Decorating hard-boiled eggs with children is a typical German Easter tradition. There are so many ways to decorate eggs and over the last few years we have been trying them out- From sticker patterns to hand painting to natural dying, the possibilities are well not quite endless but certainly vast.
The only problem we have encountered along the way is what to do with all the eggs. Our children don’t like eggs and there are only so many egg sandwiches and salads my husband and I can eat. Here in Gemany it is perfectly normal to give painted hard-boiled eggs as a gift at Easter, so that is one way to offload some of them.
In the end I began collecting the egg shells left over from baking. Once the kids got the hang of handling them carefully, we had quite a lot of fun decorating them.

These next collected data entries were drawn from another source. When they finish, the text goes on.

(* ===== verification/App.v ===== *)
(** * The application

    [src/app.go] and [src/routes/router.go]: the store chosen by the
    configuration, the manager and the pipeline wired on it, inbound
    authentication, and the route table.  What the frameworks do (loading and
    validating the configuration, opening connections, DPoP token validation,
    scope claims) is the class [Platform]. *)

From S2P Require Import Prelude GoTime Model Vocabulary Filter ContentId Diff Tsl CertBody Slices Extract.
From S2P Require Import ExtractProps Internal Store Wire Procedures Codec RemoteStores Fetcher Verify Sources Pipeline.
From S2P Require Import PipelineProps Cycle Telemetry Manager ManagerProps Tasks Routes Config Service Provenance.
From S2P Require Import Wellformed Samples Demo.

#[local] Existing Instances json_Codec json_CodecLaws.

(** ** The store behind the interface *)

Section Stores.
Context {DI : Disk} {Bk : Type} {OC : ObjectClient Bk} {PE : PgEngine}.

Inductive AppStore :=
| OnPostgres (db : PgDb)
| OnS3 (s3 : S3) (bk : Bk)
| OnFS (dir : string) (fs : FS)
| OnMemory (m : Memory).

Definition moved {A B R} (inj : A -> B) (p : R * A) : R * B := (p.1, inj p.2).

(** Calls through the interface value [a.store]. *)
#[export] Instance App_Store : Store AppStore := {|
  SaveSnapshot := fun snap st =>
    match st with
    | OnPostgres db => moved OnPostgres (SaveSnapshot (Store := Postgres_Store) snap db)
    | OnS3 s3 bk => moved (OnS3 s3) (SaveSnapshot (Store := S3_Store s3) snap bk)
    | OnFS dir fs => moved (OnFS dir) (SaveSnapshot (Store := FS_Store dir) snap fs)
    | OnMemory m => moved OnMemory (SaveSnapshot snap m)
    end;
  LoadLatestSnapshot := fun st =>
    match st with
    | OnPostgres db => LoadLatestSnapshot (Store := Postgres_Store) db
    | OnS3 s3 bk => LoadLatestSnapshot (Store := S3_Store s3) bk
    | OnFS dir fs => LoadLatestSnapshot (Store := FS_Store dir) fs
    | OnMemory m => LoadLatestSnapshot m
    end;
  SaveBootstrap := fun b st =>
    match st with
    | OnPostgres db => moved OnPostgres (SaveBootstrap (Store := Postgres_Store) b db)
    | OnS3 s3 bk => moved (OnS3 s3) (SaveBootstrap (Store := S3_Store s3) b bk)
    | OnFS dir fs => moved (OnFS dir) (SaveBootstrap (Store := FS_Store dir) b fs)
    | OnMemory m => moved OnMemory (SaveBootstrap b m)
    end;
  LoadLatestBootstrap := fun st =>
    match st with
    | OnPostgres db => LoadLatestBootstrap (Store := Postgres_Store) db
    | OnS3 s3 bk => LoadLatestBootstrap (Store := S3_Store s3) bk
    | OnFS dir fs => LoadLatestBootstrap (Store := FS_Store dir) fs
    | OnMemory m => LoadLatestBootstrap m
    end;
  Reopen := fun st =>
    match st with
    | OnPostgres db => OnPostgres (Reopen (Store := Postgres_Store) db)
    | OnS3 s3 bk => OnS3 s3 (Reopen (Store := S3_Store s3) bk)
    | OnFS dir fs => OnFS dir (Reopen (Store := FS_Store dir) fs)
    | OnMemory m => OnMemory (Reopen m)
    end
|}.

Context {OL : forall bucket, ObjectLaws Bk bucket} {PL : PgEngineLaws}.

(** What each backend holds. *)
Definition app_snapshot (st : AppStore) : result (option Snapshot) :=
  match st with
  | OnPostgres db => pg_holds w_snapshot "snapshot" latest_snapshot db
  | OnS3 s3 bk => s3_holds s3 unmarshal_snapshot latestSnapshotKey bk
  | OnFS dir fs => fs_held dir unmarshal_snapshot latestSnapshotKey fs
  | OnMemory m => LoadLatestSnapshot m
  end.

Definition app_bootstrap (st : AppStore) : result (option Bootstrap) :=
  match st with
  | OnPostgres db => pg_holds w_bootstrap "bootstrap" latest_bootstrap db
  | OnS3 s3 bk => s3_holds s3 unmarshal_bootstrap latestBootstrapKey bk
  | OnFS dir fs => fs_held dir unmarshal_bootstrap latestBootstrapKey fs
  | OnMemory m => LoadLatestBootstrap m
  end.

(** Every store but the in-memory one outlives the process. *)
Definition app_lasting (st : AppStore) : bool := match st with OnMemory _ => false | _ => true end.

Lemma moved_inv {A B R} (inj : A -> B) (p : R * A) r st : moved inj p = (r, st) -> exists a, p = (r, a) /\ st = inj a.
Proof. destruct p as [r' a]. intros [= -> <-]. eauto. Qed.

Lemma app_contract : store_contract app_snapshot app_bootstrap app_lasting.
Proof.
  pose proof Postgres_contract as P. pose proof (fun s3 => S3_contract s3) as S.
  pose proof (fun dir => fs_contract dir) as F. pose proof memory_contract as M.
  split.
  - intros [db|s3 bk|dir fs|m]; [exact (sc_load_snapshot _ _ _ P db)|exact (sc_load_snapshot _ _ _ (S s3) bk)|
      exact (sc_load_snapshot _ _ _ (F dir) fs)|exact (sc_load_snapshot _ _ _ M m)].
  - intros [db|s3 bk|dir fs|m]; [exact (sc_load_bootstrap _ _ _ P db)|exact (sc_load_bootstrap _ _ _ (S s3) bk)|
      exact (sc_load_bootstrap _ _ _ (F dir) fs)|exact (sc_load_bootstrap _ _ _ M m)].
  - intros s [db|s3 bk|dir fs|m] st' (a & E & ->)%moved_inv; revert E;
      [apply (sc_save_snapshot _ _ _ P)|apply (sc_save_snapshot _ _ _ (S s3))|apply (sc_save_snapshot _ _ _ (F dir))|
       apply (sc_save_snapshot _ _ _ M)].
  - intros s [db|s3 bk|dir fs|m] e st' (a & E & ->)%moved_inv; revert E;
      [apply (sc_save_failed _ _ _ P)|apply (sc_save_failed _ _ _ (S s3))|apply (sc_save_failed _ _ _ (F dir))|
       apply (sc_save_failed _ _ _ M)].
  - intros s [db|s3 bk|dir fs|m]; [apply (sc_snapshot_bootstrap _ _ _ P)|apply (sc_snapshot_bootstrap _ _ _ (S s3))|
      apply (sc_snapshot_bootstrap _ _ _ (F dir))|apply (sc_snapshot_bootstrap _ _ _ M)].
  - intros b [db|s3 bk|dir fs|m] st' Hn (a & E & ->)%moved_inv; revert Hn E;
      [apply (sc_save_bootstrap _ _ _ P)|apply (sc_save_bootstrap _ _ _ (S s3))|apply (sc_save_bootstrap _ _ _ (F dir))|
       apply (sc_save_bootstrap _ _ _ M)].
  - intros b [db|s3 bk|dir fs|m]; [apply (sc_bootstrap_snapshot _ _ _ P)|apply (sc_bootstrap_snapshot _ _ _ (S s3))|
      apply (sc_bootstrap_snapshot _ _ _ (F dir))|apply (sc_bootstrap_snapshot _ _ _ M)].
  - by intros [db|s3 bk|dir fs|m].
  - by intros [db|s3 bk|dir fs|m].
Qed.

#[export] Instance App_StoreLaws : StoreLaws AppStore := {| held_contract := app_contract |}.

(** C9 Whichever store the configuration selects - PostgreSQL with the repository's
    procedures, S3, a directory or memory - the service gets the same contract: a load
    tells what is held or fails; a snapshot saved without an error is what is held from
    then on, one whose save failed has left the old snapshot or the new one; the first
    bootstrap saved is the one held; snapshots and bootstraps do not disturb each other;
    and what is held is still held when the store is opened by a new process, except in
    memory, where nothing is. *)
Theorem app_store_contract : store_contract app_snapshot app_bootstrap app_lasting.
Proof. exact app_contract. Qed.
End Stores.
Arguments AppStore : clear implicits.
Arguments OnPostgres {Bk} _.
Arguments OnS3 {Bk} _ _.
Arguments OnFS {Bk} _ _.
Arguments OnMemory {Bk} _.

(** ** Requests before authentication *)

Record RawRequest := mkRawRequest {
  rw_APIKey : string;          (* the X-API-Key header *)
  rw_Token : string;           (* what the DPoP middleware reads *)
  rw_Path : string;
  rw_IfNoneMatch : string;
  rw_territory : list string;
  rw_use : option string;
  rw_type : option string;
  rw_qscdOnly : result (option bool);
  rw_keys : option string;
  rw_fingerprint : string      (* the path parameter of the approve route *)
}.

(** The request with the user set: the subject and the scope test. *)
Definition with_user (raw : RawRequest) (id : string) (has : string -> bool) : HttpRequest :=
  mkHttpRequest has id (rw_Path raw) (rw_IfNoneMatch raw) (rw_territory raw) (rw_use raw) (rw_type raw)
    (rw_qscdOnly raw) (rw_keys raw).

(** ** The frameworks *)

Class Platform := {
  server_New : result Configuration;                 (* binds, decodes and validates the configuration *)
  platform_Setup : Configuration -> result unit;
  pgxpool_New : string -> result unit;
  minio_New : S3Options -> result unit;
  authclient_New : Configuration -> result unit;
  AddTask : string -> result unit;
  server_Start : result unit;
  (** the DPoP middleware: its own answer, or the subject and the scopes of the token *)
  dpop_Authenticate : RawRequest -> Response + string * (string -> bool);
  (** [user.HasScopeLevel] on a scope claim *)
  HasScopeLevel : string -> string -> string -> bool
}.

(** The server validates the configuration it returns; a scope claim is a
    comma-separated list of [scope:level]. *)
Class PlatformLaws {RA : GoRange} `{Validation, Platform} : Prop := {
  server_validates : forall c, server_New = Ok c -> Validate c = Ok tt;
  scope_read : forall level, HasScopeLevel "trust:read" "trust" level = str_eqb level "read";
  scope_both : forall level,
    HasScopeLevel "trust:read,trust:admin" "trust" level = (str_eqb level "read" || str_eqb level "admin")
}.

Inductive AuthMW := DPoPMW | InternalMW.

Record App (Bk : Type) := mkApp {
  ap_config : Configuration;
  ap_manager : Manager (AppStore Bk);
  ap_authMW : AuthMW;
  ap_tasks : list string
}.
Arguments mkApp {Bk} _ _ _ _.
Arguments ap_config {Bk} _.
Arguments ap_manager {Bk} _.
Arguments ap_authMW {Bk} _.
Arguments ap_tasks {Bk} _.

(** What is out there when the process starts. *)
Record Storage (Bk : Type) := mkStorage { sg_db : PgDb; sg_bucket : Bk; sg_disk : FS }.
Arguments mkStorage {Bk} _ _ _.
Arguments sg_db {Bk} _.
Arguments sg_bucket {Bk} _.
Arguments sg_disk {Bk} _.

(** ** Wiring *)

Definition NewPostgres `{Platform} (dsn : string) : result unit :=
  map_err (fun e => errorf ("store: postgres connect: " +:+ err_Error e) [e]) (pgxpool_New dsn).

Definition NewFS `{Disk} : eff FS unit :=
  eff_wrap (fun e => errorf ("store: create snapshot dir: " +:+ err_Error e) [e]) os_MkdirAll.

Definition s3_options (c : Configuration) : S3Options :=
  mkS3Options (cf_SnapshotEndpoint c) (cf_SnapshotAccessKey c) (cf_SnapshotSecretKey c) (cf_SnapshotUseSSL c)
    (cf_SnapshotBucket c) (cf_SnapshotPrefix c).

Section App.
Context {X : X509} {AS : Asn1} {AL : GoAlloc} {SO : GoSort} {RA : GoRange} {N : Net} {XD : XmlDsig} {XM : XML}
  {FI : Files} {YA : Yaml} {DI : Disk} {Bk : Type} {OC : ObjectClient Bk} {PE : PgEngine} {PF : Platform}.

(** The switch over [StoreBackend]. *)
Definition new_store (c : Configuration) (sg : Storage Bk) : result (AppStore Bk) :=
  let backend := StoreBackend c in
  if str_eqb backend StoreBackendPostgres then
    let? _ := NewPostgres (cf_StoreDSN c) in Ok (OnPostgres (sg_db sg))
  else if str_eqb backend StoreBackendS3 then
    let? s3 := NewS3 minio_New (s3_options c) in Ok (OnS3 s3 (sg_bucket sg))
  else if str_eqb backend StoreBackendFS then
    match NewFS (sg_disk sg) with
    | (Ok _, fs) => Ok (OnFS (cf_SnapshotDir c) fs)
    | (Err e, _) => Err e
    end
  else Ok (OnMemory NewMemory).

Definition auth_middleware (c : Configuration) : result AuthMW :=
  if str_eqb (cf_AuthMode c) AuthModeInternal then Ok InternalMW
  else
    let? _ := map_err (fun e => errorf ("trust-anchor: auth client: " +:+ err_Error e) [e]) (authclient_New c) in
    Ok DPoPMW.

Definition init (c : Configuration) (sg : Storage Bk) (w : world) : result (App Bk) :=
  let? _ := platform_Setup c in
  let? st := new_store c sg in
  let m := NewManager st w [] in
  let? mw := auth_middleware c in
  let? _ := AddTask "trust-refresh" in
  Ok (mkApp c m mw ["trust-refresh"]).

Definition New (sg : Storage Bk) (w : world) : result (App Bk) :=
  let? c := server_New in init c sg w.

(** The pipeline the app's manager runs. *)
#[local] Instance app_Refresher (c : Configuration) : Refresher := Pipeline_Refresher (pipeline_config c).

So far this year I haven’t involved the kids. I have been experimenting with techniques and colours, both of dye and of egg. Here are a few photos of the variations I got out of purple dye. I’ll be posting the children’s version in a few days.
|A variety of shades of purple arranged in a jar|
To make an eggshell vase, make a finger tip sized hole in an eggshell (here I used a white egg), empty out the raw egg and rinse the egg. Pat it dry and pop it into a jar of dye. To get the two-tone effect, only fill the jar to the height you want and stabilise the eggshell by inserting the handle of a fork into the hole. This keeps the egg standing and weighs it down in the dye too. Once the egg has obtained the desired colour, remove it from the jar, leave to dry and then fill with water and small flowers. To keep the egg standing you can sit it in an eggcup or stand it into sand, salt or soil for example. I used broken walnut shells simply because I hadn’t dumped them on the compost heap after making walnut cake.
The inside of the eggshells takes on a different shade of colour to the outside. Arranged in a jar or with tealights in a shallow bowl, this creates a simple and elegant Easter decoration.